Etanol diusulkan karena memiliki beberapa keunggulan dibanding BBM. Kandungan oksigen etanol tinggi (35 persen) sehingga menghasilkan bahan bakar yang bersih.
Hasil bersih ini ramah bagi lingkungan karena emisi gas karbon monoksida lebih rendah 19-25 persen dibanding BBM. Energi terbarukan ini tidak memberikan kontribusi pada akumulasi karbon dioksida di atmosfer.
Daya hasil etanol lebih stabil. Angka oktan etanol tergolong tinggi sekitar 129 sehingga menghasilkan proses pembakaran yang stabil. Proses pembakaran dengan daya yang lebih baik ini akan mengurangi emisi gas karbon monoksida.
“Campuran bioetanol 3 % saja mampu menurunkan emisi karbonmonoksida menjadi hanya 1,3%,” imbuhnya dalam pernyataan tertulis LIPI.
Darimana sumber energi ini dihasilkan? Salah satu sumber biomasa lignoselulosa non pangan di Indonesia tersedia di Tandan Kosong Kelapa Sawit (TKKS) atau Oil Palm Empty Fruit Bunch dan pelepah kelapa sawit.
Perkebunan sawit Indonesia memiliki luas sekitar 8,4 juta hektar. Sebanyak 21,3 juta ton minyak sawit yang dihasilkan tanah air menyimpan potensi TKKS 20 juta ton dalam keadaan basah atau 10 juta ton kering.

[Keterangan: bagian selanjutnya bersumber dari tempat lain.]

(* ===== verification/FileRanges.v ===== *)
(** * File-backed RAM runs ([FileRanges] of [vmm-memory-backend/src/backend.rs])

    The interval map that remembers which runs of packed RAM are private
    mappings of which file. A run is keyed by its first RAM offset and holds
    its length, its file and the file offset of its first byte. The map
    refines a partial function from RAM offsets to (file, file offset):
    [forget] removes a range from it and [record] maps a range, whatever
    splits that takes.

    A file is identified by its (device, inode) pair, the key the code shares
    handles by. Offsets are [u64]; runs lie inside guest RAM, so their ends do
    not overflow and are written as plain sums. *)

From S2P Require Import Prelude.

Module FileRanges.

Definition file : Type := Z * Z.

(** (length, file, file offset). *)
Definition run : Type := Z * file * Z.

Record t := mk {
  runs : gmap Z run;
  files : gset file;
}.

Definition empty : t := mk ∅ ∅.

(** The keys of [self.runs.range(..end)], ascending, whose run reaches past
    [start]. *)
Definition overlapping (rs : gmap Z run) (start end_ : Z) : list Z :=
  merge_sort Z.le (map_to_list (filter (fun '(run_start, (run_len, _, _)) =>
     run_start < end_ ∧ start < run_start + run_len) rs)).*1.

(** One iteration of the loop over the overlapping runs. [None] is the panic
    of [expect("listed run")]. *)
Definition forget_one (start end_ : Z) (rs : gmap Z run) (run_start : Z) : option (gmap Z run) :=
  match rs !! run_start with
  | None => None
  | Some (run_len, f, file_offset) =>
      let rs0 := delete run_start rs in
      let run_end := run_start + run_len in
      let rs1 :=
        if run_start <? start
        then <[run_start := (start - run_start, f, file_offset)]> rs0 else rs0 in
      let rs2 :=
        if end_ <? run_end
        then <[end_ := (run_end - end_, f, file_offset + (end_ - run_start))]> rs1 else rs1 in
      Some rs2
  end.

Fixpoint forget_loop (start end_ : Z) (keys : list Z) (rs : gmap Z run) : option (gmap Z run) :=
  match keys with
  | [] => Some rs
  | k :: keys' =>
      match forget_one start end_ rs k with
      | None => None
      | Some rs' => forget_loop start end_ keys' rs'
      end
  end.

Definition used_by (rs : gmap Z run) (f : file) : bool :=
  bool_decide (Exists (fun kr : Z * run => kr.2.1.2 = f) (map_to_list rs)).

(** [Arc::strong_count(file) > 1]: a run, or a handle in [held] elsewhere,
    still refers to the file. *)
Definition retain_files (held : gset file) (rs : gmap Z run) (fs : gset file) : gset file :=
  filter (fun f => used_by rs f = true ∨ f ∈ held) fs.

Definition forget (held : gset file) (r : t) (start len : Z) : option t :=
  let end_ := start + len in
  match forget_loop start end_ (overlapping (runs r) start end_) (runs r) with
  | None => None
  | Some rs => Some (mk rs (retain_files held rs (files r)))
  end.

(** [metadata] is the outcome of [file.metadata()] (and of [try_clone] when
    the file has no shared handle yet). *)
Definition record {E : Type} (held : gset file) (r : t) (start len : Z)
    (metadata : result file E) (file_offset : Z) : option (result t E) :=
  match metadata with
  | Err e => Some (Err e)
  | Ok f =>
      let fs := {[ f ]} ∪ files r in
      match forget ({[ f ]} ∪ held) (mk (runs r) fs) start len with
      | None => None
      | Some r' => Some (Ok (mk (<[start := (len, f, file_offset)]> (runs r')) (files r')))
      end
  end.

End FileRanges.

Import FileRanges.

(** ** The partial function the map stands for *)

(** RAM offset [o] is byte [fo] of file [f]. *)
Definition backed (rs : gmap Z run) (o : Z) (f : file) (fo : Z) : Prop :=
  ∃ s len off, rs !! s = Some (len, f, off) ∧ s ≤ o < s + len ∧ fo = off + (o - s).

(** Runs are non-empty and do not overlap. *)
Definition wf_runs (rs : gmap Z run) : Prop :=
  (∀ s len f off, rs !! s = Some (len, f, off) → 0 < len) ∧
  (∀ s s' len len' f f' off off',
     rs !! s = Some (len, f, off) → rs !! s' = Some (len', f', off') →
     s < s' → s + len ≤ s').

(** Every file a run maps has its shared handle. *)
Definition handles_live (r : t) : Prop :=
  ∀ s len f off, runs r !! s = Some (len, f, off) → f ∈ files r.

Section file_ranges_lemmas.
Implicit Types rs : gmap Z run.

Lemma elem_of_overlapping rs start end_ k :
  k ∈ overlapping rs start end_ ↔
  ∃ len f off, rs !! k = Some (len, f, off) ∧ k < end_ ∧ start < k + len.
Proof.
  unfold overlapping. rewrite merge_sort_Permutation, list_elem_of_fmap. split.
  - intros ([k' [[len f] off]] & -> & Hin).
    apply elem_of_map_to_list, map_lookup_filter_Some in Hin as [? [??]]. simpl. eauto 6.
  - intros (len & f & off & Hk & ? & ?). exists (k, (len, f, off)). split; [done|].
    by apply elem_of_map_to_list, map_lookup_filter_Some.
Qed.

Lemma overlapping_NoDup rs start end_ : NoDup (overlapping rs start end_).
Proof. unfold overlapping. rewrite merge_sort_Permutation. apply NoDup_fst_map_to_list. Qed.

(** What one iteration leaves at each key: the left piece at the run's own
    key, the right piece at [end_], the other runs untouched. *)
Lemma forget_one_lookup rs start end_ k len f off rs' :
  rs !! k = Some (len, f, off) → k < end_ → start ≤ end_ →
  forget_one start end_ rs k = Some rs' →
  ∀ s, rs' !! s =
    if decide (s = end_ ∧ end_ < k + len) then Some (k + len - end_, f, off + (end_ - k))
    else if decide (s = k) then
      (if decide (k < start) then Some (start - k, f, off) else None)
    else rs !! s.
Proof.
  intros Hk Hke Hse. unfold forget_one. rewrite Hk. intros [= <-] s.
  destruct (end_ <? k + len) eqn:E1; destruct (k <? start) eqn:E2; bool_to_prop;
    repeat (rewrite ?lookup_insert, ?lookup_delete; repeat case_decide; subst);
    try done; try lia; intuition lia.
Qed.

Lemma forget_one_runs rs start end_ k len f off rs' s l g o :
  rs !! k = Some (len, f, off) → k < end_ → start ≤ end_ →
  forget_one start end_ rs k = Some rs' →
  rs' !! s = Some (l, g, o) ↔
    (s = end_ ∧ end_ < k + len ∧ l = k + len - end_ ∧ g = f ∧ o = off + (end_ - k)) ∨
    (s = k ∧ k < start ∧ l = start - k ∧ g = f ∧ o = off) ∨
    (s ≠ k ∧ ¬ (s = end_ ∧ end_ < k + len) ∧ rs !! s = Some (l, g, o)).
Proof.
  intros Hk Hke Hse Hf. rewrite (forget_one_lookup _ _ _ _ _ _ _ _ Hk Hke Hse Hf).
  repeat case_decide; naive_solver lia.
Qed.

Lemma forget_one_backed rs start end_ k len f off rs' :
  wf_runs rs → rs !! k = Some (len, f, off) → k < end_ → start < k + len → start ≤ end_ →
  forget_one start end_ rs k = Some rs' →
  wf_runs rs' ∧
  (∀ o g fo, backed rs' o g fo ↔
     backed rs o g fo ∧ ¬ (start ≤ o < end_ ∧ k ≤ o < k + len)).
Proof.
  intros [Hpos Hd] Hk Hke Hsk Hse Hf.
  assert (Hl := fun s l g o => forget_one_runs _ _ _ _ _ _ _ _ s l g o Hk Hke Hse Hf).
  assert (Hend : ∀ s' l' f' o', rs !! s' = Some (l', f', o') → s' ≠ k →
    0 < l' ∧ (s' + l' ≤ k ∨ k + len ≤ s')).
  { intros s' l' f' o' Hs' Hne. split; [eauto|].
    destruct (Z.lt_ge_cases s' k) as [Hlt|Hge].
    - left. eapply Hd; eauto.
    - right. eapply (Hd k s'); eauto. lia. }
  split; [split|].
  - intros s l g o Hs. apply Hl in Hs as [?|[?|(? & ? & Hs)]]; [lia..|eauto].
  - intros s s' l l' g g' o o' Hs Hs' Hlt.
    apply Hl in Hs as [?|[?|(? & ? & Hs)]]; apply Hl in Hs' as [?|[?|(? & ? & Hs')]];
      try (destruct (Hend _ _ _ _ Hs ltac:(lia))); try (destruct (Hend _ _ _ _ Hs' ltac:(lia)));
      try lia. eapply (Hd s s'); eauto.
  - intros o g fo. split.
    + intros (s & l & off' & Hs & Ho & ->).
      apply Hl in Hs as [(-> & ? & -> & -> & ->)|[(-> & ? & -> & -> & ->)|(? & ? & Hs)]].
      * split; [|lia]. exists k, len, off. repeat split; auto; lia.
      * split; [|lia]. exists k, len, off. repeat split; auto; lia.
      * split; [by exists s, l, off'|]. destruct (Hend _ _ _ _ Hs); [done|lia].
    + intros [(s & l & off' & Hs & Ho & ->) Hn].
      destruct (decide (s = k)) as [->|Hne].
      * assert (l = len ∧ g = f ∧ off' = off) as (-> & -> & ->)
          by (rewrite Hk in Hs; by simplify_eq).
        destruct (Z.lt_ge_cases o start).
        -- exists k, (start - k), off. split; [apply Hl; right; left|]; repeat split; lia.
        -- exists end_, (k + len - end_), (off + (end_ - k)).
           split; [apply Hl; left|]; repeat split; lia.
      * exists s, l, off'. split; [apply Hl; right; right|done].
        destruct (Hend _ _ _ _ Hs Hne). repeat split; auto. lia.
Qed.

Lemma forget_loop_backed keys : ∀ rs start end_,
  wf_runs rs → start ≤ end_ → NoDup keys →
  (∀ k, k ∈ keys → ∃ len f off, rs !! k = Some (len, f, off) ∧ k < end_ ∧ start < k + len) →
  ∃ rs', forget_loop start end_ keys rs = Some rs' ∧ wf_runs rs' ∧
    ∀ o f fo, backed rs' o f fo ↔
      backed rs o f fo ∧
      ¬ (start ≤ o < end_ ∧ ∃ k len g off, k ∈ keys ∧ rs !! k = Some (len, g, off) ∧ k ≤ o < k + len).
Proof.
  induction keys as [|k keys IH]; intros rs start end_ Hwf Hse Hnd Hkeys; simpl.
  - exists rs. split; [done|]. split; [done|]. intros. split; [|tauto].
    intros H; split; [done|]. intros [_ (k & ? & ? & ? & Hk & _)]. by apply not_elem_of_nil in Hk.
  - apply NoDup_cons in Hnd as [Hk Hnd].
    destruct (Hkeys k) as (len & f & off & Hrk & Hke & Hsk); [by left|].
    destruct (forget_one start end_ rs k) as [rs1|] eqn:E1;
      [|unfold forget_one in E1; by rewrite Hrk in E1].
    pose proof (forget_one_lookup _ _ _ _ _ _ _ _ Hrk Hke Hse E1) as Hl.
    destruct (forget_one_backed _ _ _ _ _ _ _ _ Hwf Hrk Hke Hsk Hse E1) as [Hwf1 Hb1].
    assert (Hsame : ∀ k', k' ∈ keys → rs1 !! k' = rs !! k').
    { intros k' Hk'. destruct (Hkeys k') as (? & ? & ? & _ & ? & _); [by right|].
      rewrite Hl, decide_False by lia. rewrite decide_False by (by intros ->). done. }
    destruct (IH rs1 start end_ Hwf1 Hse Hnd) as (rs' & Hf & Hwf' & Hb).
    { intros k' Hk'. rewrite Hsame by done. apply Hkeys. by right. }
    exists rs'. split; [done|]. split; [done|]. intros o g fo. rewrite Hb, Hb1. split.
    + intros [[H1 H2] H3]. split; [done|]. intros [Hr (k' & l' & g' & o' & Hin & Hk' & ?)].
      apply elem_of_cons in Hin as [->|Hin].
      * rewrite Hrk in Hk'. simplify_eq. tauto.
      * apply H3. split; [done|]. exists k', l', g', o'. rewrite Hsame by done. done.
    + intros [H1 H2]. split; [split; [done|]|].
      * intros [Hr ?]. apply H2. split; [done|]. exists k, len, f, off. split; [by left|done].
      * intros [Hr (k' & l' & g' & o' & Hin & Hk' & ?)]. apply H2. split; [done|].
        exists k', l', g', o'. rewrite Hsame in Hk' by done. split; [by right|done].
Qed.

Dengan kandungan selulosa yang terbilang tinggi sekitar 41-47 %, maka satu ton TKKS dapat menghasilkan etanol sebanyak 150 liter. Bila dikalikan 10 juta ton tentu menghasilkan pasokan yang sangat besar. Hasil perkebunan sawit Indonesia dinilai mencukupi kebutuhan bahan bakar dalam negri.